◆ **Directions for this task**: Filter out all lines without the word "Rocq" from the data below, please, and copy the rest.

◆ **Material to process**:
=== Section Start ===

(** One turn of the loop never raises and adds at most one character. *)
Lemma encode_body_ok lat lon st :
  enc_inv st ->
  exists st', encode_body lat lon st = Ok st' /\ enc_inv st'
    /\ (List.length (geohash st') <= S (List.length (geohash st)))%nat.
Proof.
  intros Hinv. unfold encode_body.
  destruct (bisect_ok lat lon st Hinv) as (st1 & Hb & Hinv1).
  rewrite Hb. cbn [rbind].
  apply bisect_frame in Hb as (Hg & _). rewrite <- Hg.
  apply advance_ok, Hinv1.
Qed.

Lemma string_of_list_ascii_length l :
  String.length (string_of_list_ascii l) = List.length l.
Proof. induction l; simpl; congruence. Qed.

(** The loop ends, without raising, on a code of [precision] characters. *)
Lemma encode_loop_length lat lon precision st :
  enc_inv st ->
  (Z.of_nat (List.length (geohash st)) <= precision)%Z ->
  exists code,
    encode_loop lat lon precision st = Ok code
    /\ Z.of_nat (String.length code) = precision.
Proof.
  funelim (encode_loop lat lon precision st); intros Hinv Hle.
  - eexists; split; [reflexivity|].
    rewrite string_of_list_ascii_length. lia.
  - destruct (encode_body_ok lat lon st Hinv) as (st2 & Hst2 & Hinv2 & Hlen).
    rewrite Heq in Hst2. inversion Hst2; subst st2.
    apply H; [assumption|lia].
  - destruct (encode_body_ok lat lon st Hinv) as (st2 & Hst2 & _).
    congruence.
Qed.

Lemma encode_geohash_length lat lon precision :
  (0 <= precision)%Z ->
  exists code,
    encode_geohash lat lon precision = Ok code
    /\ Z.of_nat (String.length code) = precision.
Proof.
  intros Hp. apply encode_loop_length.
  - unfold enc_inv, enc_init; simpl; lia.
  - simpl. lia.
Qed.

(** *** Running [encode_geohash] *)

(** The loop, one turn at a time. *)
Lemma encode_loop_unfold lat lon precision st :
  encode_loop lat lon precision st =
  if Z_lt_dec (Z.of_nat (List.length (geohash st))) precision then
    match encode_body lat lon st with
    | Ok st' => encode_loop lat lon precision st'
    | Raise e => Raise e
    end
  else Ok (string_of_list_ascii (geohash st)).
Proof.
  funelim (encode_loop lat lon precision st);
    match goal with E : Z_lt_dec _ _ = _ |- _ => rewrite E end;
    try match goal with E : encode_body _ _ _ = _ |- _ => rewrite E end;
    reflexivity.
Qed.

(** Settles the comparison of two concrete reals in the goal. *)
Ltac decide_Rlt :=
  match goal with
  | |- context [Rlt_dec ?a ?b] =>
      let H := fresh in
      first
        [ assert (H : Rlt a b) by lra;
          destruct (Rlt_dec a b) as [_|?]; [clear H|contradiction]
        | assert (H : ~ Rlt a b) by lra;
          destruct (Rlt_dec a b) as [?|_]; [contradiction|clear H] ]
  end.

(** Names the midpoint that the goal compares with, so that the bounds
    of the intervals stay small. *)
Ltac name_midpoint :=
  match goal with
  | |- context [Rlt_dec ?a ?b] =>
      let m := fresh "mid" in
      let E := fresh "Emid" in
      remember a as m eqn:E
  end.

Ltac eval_in_goal f :=
  repeat match goal with
  | |- context [f ?a ?b] =>
      let v := eval vm_compute in (f a b) in
      progress change (f a b) with v
  end.

(** One turn of the loop on concrete coordinates. *)
Ltac encode_turn :=
  rewrite encode_loop_unfold;
  match goal with
  | |- context [Z_lt_dec ?a ?b] =>
      let H := fresh in
      destruct (Z_lt_dec a b) as [_|H]; [|exfalso; simpl in H; lia]
  end;
  unfold encode_body, bisect;
  cbn [even lon_interval lat_interval geohash bit ch fst snd negb];
  name_midpoint;
  decide_Rlt;
  eval_in_goal (@list_getitem Z);
  cbn [rbind]; unfold advance;
  cbn [even lon_interval lat_interval geohash bit ch fst snd negb];
  eval_in_goal Z.ltb; cbv iota;
  eval_in_goal str_getitem;
  cbn [rbind].

Ltac encode_run :=
  unfold encode_geohash, enc_init;
  do 40 encode_turn;
  rewrite encode_loop_unfold;
  match goal with
  | |- context [Z_lt_dec ?a ?b] =>
      let H := fresh in
      destruct (Z_lt_dec a b) as [H|_]; [exfalso; simpl in H; lia|]
  end;
  reflexivity.

(** The comparison with the midpoint is strict: the origin falls in the
    south-west cell. *)
Example encode_origin : encode_geohash 0 0 8 = Ok "7zzzzzzz".
Proof. encode_run. Qed.

Example encode_tokyo : encode_geohash 35.681236 139.767125 8 = Ok "xn76urx6".
Proof. encode_run. Qed.

(** A latitude beyond the pole is encoded as the pole is. *)
Example encode_latitude_100 :
  encode_geohash 100 0 8 = Ok "gzzzzzzz"
  /\ encode_geohash 90 0 8 = Ok "gzzzzzzz".
Proof. split; encode_run. Qed.

(** The two sides of the antimeridian, on the equator: neighbouring
    cells (see [neighbor_across_antimeridian]). *)
Example encode_antimeridian :
  encode_geohash 0 180 8 = Ok "rzzzzzzz"
  /\ encode_geohash 0 (-180) 8 = Ok "2pbpbpbp".
Proof. split; encode_run. Qed.

(** *** Further properties of the codec *)

Lemma str_snoc_inj s a s' a' : str_snoc s a = str_snoc s' a' -> s = s' /\ a = a'.
Proof.
  revert s'. induction s as [|c s IH]; intros [|c' s'] H.
  - inversion H. auto.
  - inversion H as [[E1 E2]]. destruct s'; discriminate.
  - inversion H as [[E1 E2]]. destruct s; discriminate.
  - rewrite !str_snoc_cons in H. inversion H as [[E1 E2]].
    apply IH in E2 as [-> ->]. auto.
Qed.

(** The shape of a neighbour: the parent, moved or not, and the last
    character substituted. *)
Lemma neighbor_shape p a d :
  valid_code (str_snoc p a) = true ->
  exists p' a',
    _neighbor (str_snoc p a) d = Ok (str_snoc p' a')
    /\ subst_char (negb (is_odd p)) d a = Ok a'
    /\ String.length p' = String.length p
    /\ valid_code (str_snoc p' a') = true.
Proof.
  intros Hv.
  destruct (neighbor_opposite _ Hv d) as (c' & Hn & Hv' & _).
  rewrite _neighbor_snoc in Hn.
  destruct (subst_char_total (negb (is_odd p)) d a) as (a' & Ha').
  destruct (_neighbor_total p d) as (q & Hq & Hlen).
  rewrite Ha', Hq in Hn.
  destruct (str_contains (border_map (negb (is_odd p)) d) a) eqn:Hb;
    cbn [rbind] in Hn; inversion Hn; subst c'.
  - exists q, a'. rewrite _neighbor_snoc, Ha', Hb, Hq. cbn [rbind]. auto.
  - exists p, a'. rewrite _neighbor_snoc, Ha', Hb. cbn [rbind]. auto.
Qed.

(** X6.  [_neighbor] never raises, on any string and in any direction,
    and its result has the length of its argument: a character outside
    the alphabet is read as [find]'s [-1], the last index. *)
Theorem neighbor_never_raises (s : string) (d : dir) :
  exists r, _neighbor s d = Ok r /\ String.length r = String.length s.
Proof. apply _neighbor_total. Qed.
(** * Verification of [turtle_maze.py] and [colorful_fractal.py]

    A shallow embedding of [MazeGenerator] (construction, the iterative
    depth-first carving [_carve_passage], the double breadth-first search
    [_longest_path_endpoints], [generate] and the drawing code [draw]) and of
    the fractal functions of [colorful_fractal.py], together with the
    properties of the resulting mazes and drawings.

    Conventions of the embedding:
    - Python [int] is [Z]; Python [float] values are the rationals they
      denote ([Q]), without overflow; the rounded float operations are
      parameters of the sections that use them ([fmul] for the product
      [len(neighbours) * self.complexity] of the core, [fdiv], [fadd],
      [fsub] and [fpow] for the coordinates of the drawing code), and so is
      the library function [colorsys.hsv_to_rgb].
    - The module-level generator of [random] is an explicit state threaded
      through every call ([RandomSource]).
    - A raised exception, and a loop that exhausts the iteration budget of
      the model, are constructors of [result]; the drawing code has its own
      result type [run], with the exceptions it adds and a budget of nested
      calls for the recursive functions.
    - A turtle is the list of the calls it has received.
    - Python lists are Rocq lists indexed the way Python indexes them
      (negative indices count from the end, anything else out of range
      raises [IndexError]).  The explicit stack of the carving loop keeps its
      top ([stack[-1]]) at the head of the Rocq list; the [deque] of the
      search keeps its front at the head. *)

From Stdlib Require Import ZArith QArith Lia String.
From stdpp Require Import base list gmap.

Local Open Scope Z_scope.

(** ** Exceptions and results *)

Inductive exn :=
  | IndexError
  | ValueError (msg : string).

Inductive result (A : Type) :=
  | Ok (a : A)
  | Raise (e : exn)
  | OutOfFuel.
Arguments Ok {A} a.
Arguments Raise {A} e.
Arguments OutOfFuel {A}.

#[global] Instance result_ret : MRet result := fun A a => Ok a.
#[global] Instance result_bind : MBind result := fun A B f m =>
  match m with
  | Ok a => f a
  | Raise e => Raise e
  | OutOfFuel => OutOfFuel
  end.

Lemma bind_Ok {A B} (a : A) (f : A → result B) : (Ok a ≫= f) = f a.
Proof. reflexivity. Qed.

(** ** Python list indexing *)

(** The position a Python index denotes in a list of length [len], if any. *)
Definition py_index (len : nat) (i : Z) : option nat :=
  if 0 <=? i then
    if i <? Z.of_nat len then Some (Z.to_nat i) else None
  else
    if - Z.of_nat len <=? i then Some (Z.to_nat (Z.of_nat len + i)) else None.
Lemma prefix_cons_neq (a b : ascii) (s1 s2 : string) :
  a <> b -> prefix (String a s1) (String b s2) = false.
Proof. intros H. simpl. destruct (ascii_dec a b); [contradiction | reflexivity]. Qed.

(** X16: a boolean never finds the folder of a number: no name
    [#<n>_<suffix>] with an integer [n], [#1_<suffix>] and [#0_<suffix>]
    included, is a match for [True] or [False]. *)
Theorem matches_number_bool (b : bool) (n : Z) (suffix : string) :
  matches_number (PyBool b) ("#" ++ str_of_Z n ++ "_" ++ suffix) = false.
Proof.
  unfold matches_number, search_prefix.
  destruct (str_of_Z_head n) as (c & r & -> & Hc).
  apply andb_false_iff. left. unfold startswith.
  destruct b; cbn [py_str append]; rewrite prefix_cons_eq; apply prefix_cons_neq;
    intros <-; destruct Hc; discriminate.
Qed.

(** ** The path of the folder found *)

Lemma split_slash_app (a b : string) :
  split_slash (a ++ String "/" b) = split_slash a ++ split_slash b.
Proof.
  induction a as [|c a IH]; simpl.
  - destruct (split_slash b); reflexivity.
  - rewrite IH. destruct (Ascii.eqb c "/"); [reflexivity|].
    destruct (split_slash a) as [|h t] eqn:Ha; [|reflexivity].
    destruct a; simpl in Ha; [discriminate|].
    destruct (Ascii.eqb a "/"); [discriminate|].
    destruct (split_slash a0); discriminate.
Qed.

=== Section End ===

◆ **Answer below**:
    - Python lists are Rocq lists indexed the way Python indexes them
      top ([stack[-1]]) at the head of the Rocq list; the [deque] of the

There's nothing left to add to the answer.